I asked my then future father in law before I proposed & before discussing it with my future wife. I think I can recall he took a deep breath, smiled warmly and said "what took you so long?" and gave me his permission, warm welcome and encouragement!



He didnt ask me for anything else - I'd known him for some time and I think he felt comfortable that it was the Lord's will otherwise he would have refused.

Matt


----------



## Scott Bushey (Oct 23, 2006)

I asked for permission. They acted as if it was odd that I asked and gave me their blessings. Being a believer, you want to have the family onboard.


----------



## LadyFlynt (Oct 23, 2006)

Hubby asked. The rule given was that I finish highschool first. Found out later that they had hoped we would elope a year sooner, hubby had tried to get me to elope a year sooner, the pastor stated at our wedding that he would have eloped us if we had come to him as soon as I was 18 (a year sooner)...


all that said....


I am totally against eloping.


----------



## ChristopherPaul (Oct 23, 2006)

Kara (my now wife) and I were at her house and we just had a disagreement - she got angry and left the house. I was left at her house with just me and her folks, so I thought it was a better time than any to ask permission. They thought it was odd that we were in the middle of a fight and I chose that time to ask, but it was actually very appropriate in my mind.

I asked her mom first to see what she thought. She called in Kara’s dad and I officially asked permission. He then quoted Jimmy Stewart from the Movie _Shenandoah _by saying, “Well, let me ask you this, do you like her?” The answer he was looking for was “Yes” not “I love her” (I guess you have to see the movie to get it).

They did not expect kids in this day and age to even consider the parents, so that in itself was enough for them to know I am a “good guy.”


----------



## rmdmphilosopher (Oct 23, 2006)

So I'm not married, but my brother-in-law had to ask my father for permission to marry my sister by telephone, since he lived in PA and we in AZ at the time. My dad didn't know him very well, but he agreed because he trusted my sister's judgment and on the condition that they have a 'personal discussion' before the wedding... Well they didn't get a chance to have that personal discussion until the NIGHT BEFORE THE WEDDING! My dad took the poor fellow into a room and sat him down in a chair facing him and spoke with him for an hour... When my brother-in-law came out he was rather pale and jittery, and it took him almost an hour into the bachelor party that night to regain his joviality...


----------



## JonathanHunt (Oct 23, 2006)

I phoned my F-I-L to ask. I think he nearly had a heart attack. Not only had his daughter suddenly professed faith in Christ (nominal christian Church of England background) but she wanted to marry the very religious fanatic who had 'turned' her.
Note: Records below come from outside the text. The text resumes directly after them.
(* ===== verification/HistoryIndexCorrect.v ===== *)
(** * HistoryIndexCorrect: the index of account changes that cmd/history_index.cpp builds

    From the change sets of the blocks to the index by which the past is read: after the stage the index has the blocks
    of an account, which is what the historical readers need ([History.index_ok]), as long as they fit into one chunk.
    The blocks that do not are cut at their greatest number, which is lost ([index_loader_exact]). *)

From Stdlib Require Import Sorted.
From stdpp Require Import gmap sets strings sorting.
From S2P Require Import Prelude Util Rlp Etl Bitmap Lmdb DbUtil AccessLayer DbBufferCorrect History Stages StagesCorrect HistoryIndex.
Local Open Scope Z_scope.
Local Open Scope silk_scope.

Section Correct.
Context {T : Type} `{LmdbLaws T} {R : Type} `{RoaringLaws R} `{!RoaringSizes R}.
Implicit Types (t : T) (f g : bytes -> Z -> Prop).

Definition last_suffix : bytes := to_be 8 (2 ^ 64 - 1).

(** The serialised form of a bitmap that is not empty, with these values. *)
Definition holds_values (d : bytes) (P : Z -> Prop) : Prop :=
  exists r : R, Bitmap.read d = Ok r /\ rb_values r <> ∅ /\ forall n, n ∈ rb_values r <-> P n.

(** The index has the blocks [f] of each account, in one chunk each. *)
Record index_holds t f : Prop := {
  ih_dup : tb_dupsort t = false;
  ih_rows x : x ∈ tb_items t -> exists a, is_address a /\ fst x = a ++ last_suffix /\ holds_values (snd x) (f a);
  ih_all a n : f a n -> is_address a /\ exists d, (a ++ last_suffix, d) ∈ tb_items t
}.

Lemma index_holds_ext t f g : (forall a n, f a n <-> g a n) -> index_holds t f -> index_holds t g.
Proof.
  intros E [Hd Hr Ha]. split; [done| |].
  - intros x Hx. destruct (Hr x Hx) as (a & Hlen & Ek & r & Er & Hne & Hv). exists a. split; [done|]. split; [done|].
    exists r. split; [done|]. split; [done|]. intros n. by rewrite Hv, E.
  - intros a n Hg. apply (Ha a n). by apply E.
Qed.

(** What has to be true of the blocks that are put into the index. *)
Definition in_range f : Prop := forall a n, f a n -> 0 <= n < 2 ^ 32 - 1.

(** The blocks of the account are few enough for one chunk. *)
Definition account_fits f (a : bytes) : Prop :=
  forall r : R, (forall n, n ∈ rb_values r -> f a n) -> rb_size_in_bytes r <= kBitmapChunkLimit.

Lemma account_fits_sub f g a : (forall n, f a n -> g a n) -> account_fits g a -> account_fits f a.
Proof. intros Hs Hf r Hv. apply Hf. intros n Hn. by apply Hs, Hv. Qed.

(** What the index keeps of all the blocks: nothing else, everything of an account that fits, and of any other account
    a block that is no later than any. *)
Record kept_of (kept all : bytes -> Z -> Prop) : Prop := {
  ko_sound a n : kept a n -> all a n;
  ko_fits a n : account_fits all a -> all a n -> kept a n;
  ko_first a n : all a n -> exists m, m <= n /\ kept a m
}.

Lemma kept_all f : kept_of f f.
Proof. split; [done|done|]. intros a n Hf. exists n. split; [lia|done]. Qed.

Lemma kept_ext kept f g : (forall a n, f a n <-> g a n) -> kept_of kept f -> kept_of kept g.
Proof.
  intros E [Hs Hf Hm]. split.
  - intros a n Hk. by apply E, Hs.
  - intros a n Hfit Hg. apply Hf; [|by apply E]. eapply account_fits_sub; [|exact Hfit]. intros m. apply E.
  - intros a n Hg. by apply Hm, E.
Qed.

(** Two loads, one after the other. *)
Lemma kept_twice k1 k2 f g : kept_of k1 f -> kept_of k2 (fun a n => k1 a n \/ g a n) -> kept_of k2 (fun a n => f a n \/ g a n).
Proof.
  intros Hk1 Hk2. split.
  - intros a n [Hk|Hg]%(ko_sound _ _ Hk2); [left; by apply (ko_sound _ _ Hk1)|by right].
  - intros a n Hfit Ha. apply (ko_fits _ _ Hk2).
    + eapply account_fits_sub; [|exact Hfit]. intros m [Hk|Hg]; [left; by apply (ko_sound _ _ Hk1)|by right].
    + destruct Ha as [Hf|Hg]; [left|by right]. apply (ko_fits _ _ Hk1); [|done].
      eapply account_fits_sub; [|exact Hfit]. intros m Hm. by left.
  - intros a n [Hf|Hg].
    + destruct (ko_first _ _ Hk1 a n Hf) as (m & Hm & Hk). destruct (ko_first _ _ Hk2 a m) as (m2 & Hm2 & Hin2); [by left|].
      exists m2. split; [lia|done].
    + apply (ko_first _ _ Hk2). by right.
Qed.

(** ** One entry *)

Lemma size_values_zero (r : R) : (size (rb_values r) =? 0)%nat = true <-> rb_values r = ∅.
Proof. rewrite Nat.eqb_eq, size_empty_iff. split; [apply leibniz_equiv|by intros ->]. Qed.

(** What is left of a bitmap in the one chunk that is made of it. *)
Definition chunk_values (bm : R) : gset Z :=
  if rb_size_in_bytes bm <=? kBitmapChunkLimit then rb_values bm else rb_values bm ∖ {[rb_maximum bm]}.

(** The chunk loop writes one chunk: the bitmap, or everything but its greatest number when it is over the limit. *)
Lemma chunk_loop_one flags key (bm : R) t : block_numbers bm ->
  exists chunk : R, rb_values chunk = chunk_values bm
    /\ chunk_loop (size (rb_values bm)) cut_left_64 8 flags key bm t
       = table_put_flags flags t (key ++ last_suffix) (rb_write chunk).
Proof.
  intros Hbm. destruct (cut_left_correct bm kBitmapChunkLimit Hbm (big_bitmap_spread bm Hbm)) as [(chunk & rest & Ec & Er & Ev) _].
  exists chunk. split; [done|]. destruct Hbm as [Hne _].
  destruct (size (rb_values bm)) as [|k] eqn:Es; [by apply size_empty_inv, leibniz_equiv in Es|].
  cbn [chunk_loop]. rewrite Es. cbn [Nat.eqb]. rewrite Ec. cbn [thrown result_bind].
  rewrite (proj2 (size_values_zero rest) Er). change (256 ^ Z.of_nat 8 - 1) with (2 ^ 64 - 1). fold last_suffix.
  destruct (table_put_flags _ _ _ _) as [t'| |]; cbn [result_bind]; [|done..].
  destruct k; cbn [chunk_loop]; by rewrite (proj2 (size_values_zero rest) Er).
Qed.

(** The chunk has the first block, and all of those that fit. *)
Lemma chunk_values_kept (bm : R) : block_numbers bm ->
  chunk_values bm <> ∅ /\ (forall n, n ∈ chunk_values bm -> n ∈ rb_values bm)
  /\ (forall n, n ∈ rb_values bm -> exists m, m <= n /\ m ∈ chunk_values bm)
  /\ (rb_size_in_bytes bm <= kBitmapChunkLimit -> chunk_values bm = rb_values bm).
Proof.
  intros Hbm. pose proof (proj1 Hbm) as Hne. unfold chunk_values. destruct (Z.leb_spec (rb_size_in_bytes bm) kBitmapChunkLimit) as [Hle|Hbig].
  - split_and!; try done. intros n Hn. exists n. split; [lia|done].
  - pose proof (big_bitmap_spread bm Hbm Hbig) as Hlt. destruct (rb_minimum_values bm Hne) as [Hin Hmin].
    assert (rb_minimum bm ∈ rb_values bm ∖ {[rb_maximum bm]}) as Hfirst
      by (apply elem_of_difference; split; [done|]; rewrite elem_of_singleton; lia).
    split; [set_solver|]. split; [set_solver|]. split; [|lia]. intros n Hn. exists (rb_minimum bm). split; [by apply Hmin|done].
Qed.

(** What a row of the loader finds in the table: nothing, or what it puts comes behind everything. *)
Definition may_append flags t (a : bytes) : Prop :=
  flags = NO_FLAGS
  \/ flags = MDB_APPEND /\ forall x, x ∈ tb_items t -> fst x <> a ++ last_suffix -> bytes_ltb (fst x) (a ++ last_suffix) = true.

Lemma index_key_fits a : is_address a -> key_fits (a ++ last_suffix).
Proof. intros Ha. unfold key_fits, last_suffix. rewrite length_app, length_to_be, Ha. unfold kAddressLength. lia. Qed.

Lemma index_key_inj a b : is_address a -> is_address b -> a ++ last_suffix = b ++ last_suffix -> a = b.
Proof. intros Ha Hb E. apply app_inj_1 in E as [-> _]; [done|]. unfold is_address in *. congruence. Qed.

Lemma put_chunk flags t a d : tb_dupsort t = false -> is_address a ->
  may_append flags t a -> (flags = MDB_APPEND -> forall d, (a ++ last_suffix, d) ∉ tb_items t) ->
  exists t', table_put_flags flags t (a ++ last_suffix) d = Ok t' /\ tb_dupsort t' = false
    /\ forall x, x ∈ tb_items t' <-> x = (a ++ last_suffix, d) \/ x ∈ tb_items t /\ fst x <> a ++ last_suffix.
Proof.
  intros Hd Ha Hmay Hfresh. apply put_flags_plain; [done|by apply index_key_fits|]. destruct Hmay as [->|[-> Hlast]]; [by left|].
  right. split; [done|]. intros [k d'] Hx. apply Hlast; [done|]. intros E. cbn in E. subst k. by apply (Hfresh eq_refl d').
Qed.

(** The bitmap that an entry makes with what the index has of its account. *)
Lemma index_loader_bitmap flags t f a d (r : R) (P : Z -> Prop) : index_holds t f -> is_address a ->
  Bitmap.read d = Ok r -> rb_values r <> ∅ -> (forall n, n ∈ rb_values r <-> P n) -> may_append flags t a ->
  exists (bm : R) flags', index_loader (R := R) cut_left_64 8 flags (mkEntry a d) t
      = chunk_loop (size (rb_values bm)) cut_left_64 8 flags' a bm t
    /\ rb_values bm <> ∅ /\ (forall n, n ∈ rb_values bm <-> f a n \/ P n)
    /\ may_append flags' t a /\ (flags' = MDB_APPEND -> forall d', (a ++ last_suffix, d') ∉ tb_items t).
Proof.
  intros Hih Ha Er Hne Hv Hmay. unfold index_loader. cbn [entry_key entry_value]. rewrite Er. cbn [thrown result_bind].
  change (256 ^ Z.of_nat 8 - 1) with (2 ^ 64 - 1). fold last_suffix.
  destruct (table_get_spec t (a ++ last_suffix)) as (o & -> & Ho);
    [by apply key_fits_nonempty, index_key_fits|by apply plain_at_most_one, (ih_dup t f Hih)|]. cbn [result_bind].
  destruct o as [previous|].
  - destruct (ih_rows t f Hih _ (proj1 (Ho previous) eq_refl)) as (b & Hb & Eb & r2 & Er2 & _ & Hv2). cbn in Eb, Er2.
    apply index_key_inj in Eb as <-; [|done..]. rewrite Er2. cbn [thrown result_bind]. exists (rb_or r r2), NO_FLAGS. split; [done|].
    rewrite rb_or_values. split; [set_solver|]. split; [intros n; rewrite elem_of_union, Hv, Hv2; tauto|]. split; [by left|done].
  - exists r, flags. split; [done|]. split; [done|].
    assert (forall d', (a ++ last_suffix, d') ∉ tb_items t) as Hno by (intros d' Hx; by apply Ho in Hx).
    split; [|by split]. intros n. rewrite Hv. split; [by right|]. intros [Hf|]; [|done].
    destruct (ih_all t f Hih a n Hf) as (_ & d' & Hx). by destruct (Hno d').
Qed.

(** The index after a chunk is put for one account. *)
Lemma index_holds_put t t' f a (chunk : R) : index_holds t f -> is_address a -> rb_values chunk <> ∅ -> tb_dupsort t' = false ->
  (forall x, x ∈ tb_items t' <-> x = (a ++ last_suffix, rb_write chunk) \/ x ∈ tb_items t /\ fst x <> a ++ last_suffix) ->
  index_holds t' (fun b n => b = a /\ n ∈ rb_values chunk \/ b <> a /\ f b n).
Proof.
  intros Hih Ha Hne Hd' Hi. split; [done| |].
  - intros x [->|[Hx Hn]]%Hi.
    + exists a. split; [done|]. split; [done|]. destruct (rb_read_write chunk) as (r' & Er' & Ev').
      exists r'. cbn [snd]. unfold Bitmap.read. rewrite Er'. split; [done|]. rewrite Ev'. split; [done|]. intros n. tauto.
    + destruct (ih_rows t f Hih x Hx) as (b & Hb & Eb & r2 & Er2 & Hne2 & Hv2). exists b. split; [done|]. split; [done|].
      exists r2. split; [done|]. split; [done|]. intros n. rewrite Hv2.
      assert (b <> a) by congruence. tauto.
  - intros b n [[-> _]|[Hba Hf]]; [split; [done|]; eexists; apply Hi; by left|].
    destruct (ih_all t f Hih b n Hf) as (Hb & d' & Hx). split; [done|].
    exists d'. apply Hi. right. split; [done|]. cbn. intros E. by apply Hba, index_key_inj.
Qed.

(** What an entry does to the index: the blocks of its account become those of the one chunk that is made of the old
    and the new ones, and nothing else changes. A bitmap over the limit loses its greatest number here. *)
Lemma index_loader_exact flags t f a d (P : Z -> Prop) :
  index_holds t f -> is_address a -> holds_values d P -> may_append flags t a ->
  in_range (fun a' n => f a' n \/ a' = a /\ P n) ->
  exists t' (bm : R), index_loader (R := R) cut_left_64 8 flags (mkEntry a d) t = Ok t'
    /\ block_numbers bm /\ (forall n, n ∈ rb_values bm <-> f a n \/ P n)
    /\ index_holds t' (fun b n => b = a /\ n ∈ chunk_values bm \/ b <> a /\ f b n)
    /\ forall x, x ∈ tb_items t' -> fst x = a ++ last_suffix \/ x ∈ tb_items t.
Proof.
  intros Hih Ha (r & Er & Hne & Hv) Hmay Hrange.
  destruct (index_loader_bitmap flags t f a d r P Hih Ha Er Hne Hv Hmay) as (bm & flags' & -> & Hbne & Hbv & Hmay' & Hfresh).
  assert (block_numbers bm) as Hbm by (split; [done|]; intros n Hn; apply (Hrange a); apply Hbv in Hn; tauto).
  destruct (chunk_loop_one flags' a bm t Hbm) as (chunk & Ec & ->).
  destruct (put_chunk flags' t a (rb_write chunk) (ih_dup t f Hih) Ha Hmay' Hfresh) as (t' & -> & Hd' & Hi).
  exists t', bm. split_and!; try done; [|intros x [->|[Hx _]]%Hi; [by left|by right]]. rewrite <- Ec.
  apply (index_holds_put t); try done. rewrite Ec. by apply chunk_values_kept.
Qed.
There was a bit of a pause, and he said yes. I think he was pleased that I asked him, and I hope that now, four years down the line, he's pleased that he answered in the affirmative!

JH


----------



## QueenEsther (Oct 23, 2006)

rmdmphilosopher said:


> So I'm not married, but my brother-in-law had to ask my father for permission to marry my sister by telephone, since he lived in PA and we in AZ at the time. My dad didn't know him very well, but he agreed because he trusted my sister's judgment and on the condition that they have a 'personal discussion' before the wedding... Well they didn't get a chance to have that personal discussion until the NIGHT BEFORE THE WEDDING! My dad took the poor fellow into a room and sat him down in a chair facing him and spoke with him for an hour... When my brother-in-law came out he was rather pale and jittery, and it took him almost an hour into the bachelor party that night to regain his joviality...



That's funny, I wonder what he told him....


----------



## kvanlaan (Oct 25, 2006)

My father-in-law was on his way back from an unsuccessful morning of hunting and had a 30-06 over his shoulder. At least he said yes.


----------



## bfrank (Oct 25, 2006)

I asked my FIL for permission. I'm not sure where I got the idea to do so...I was young and wasn't really brought up or taught to do that. I think I overheard someone speaking on it and I found it to be a kind of "outdated novelty" that I wanted to partake in. 

All that being said, I will EXPECT to be asked for permission for either of my daughter's hands. If it doesn't happen, I will not be on board.


----------



## Dag Fish (Oct 26, 2006)

Asked her father and he said "Oh, I thought that was already settled. Here's her Grandmother's diamonds, you might want to get them reset."


----------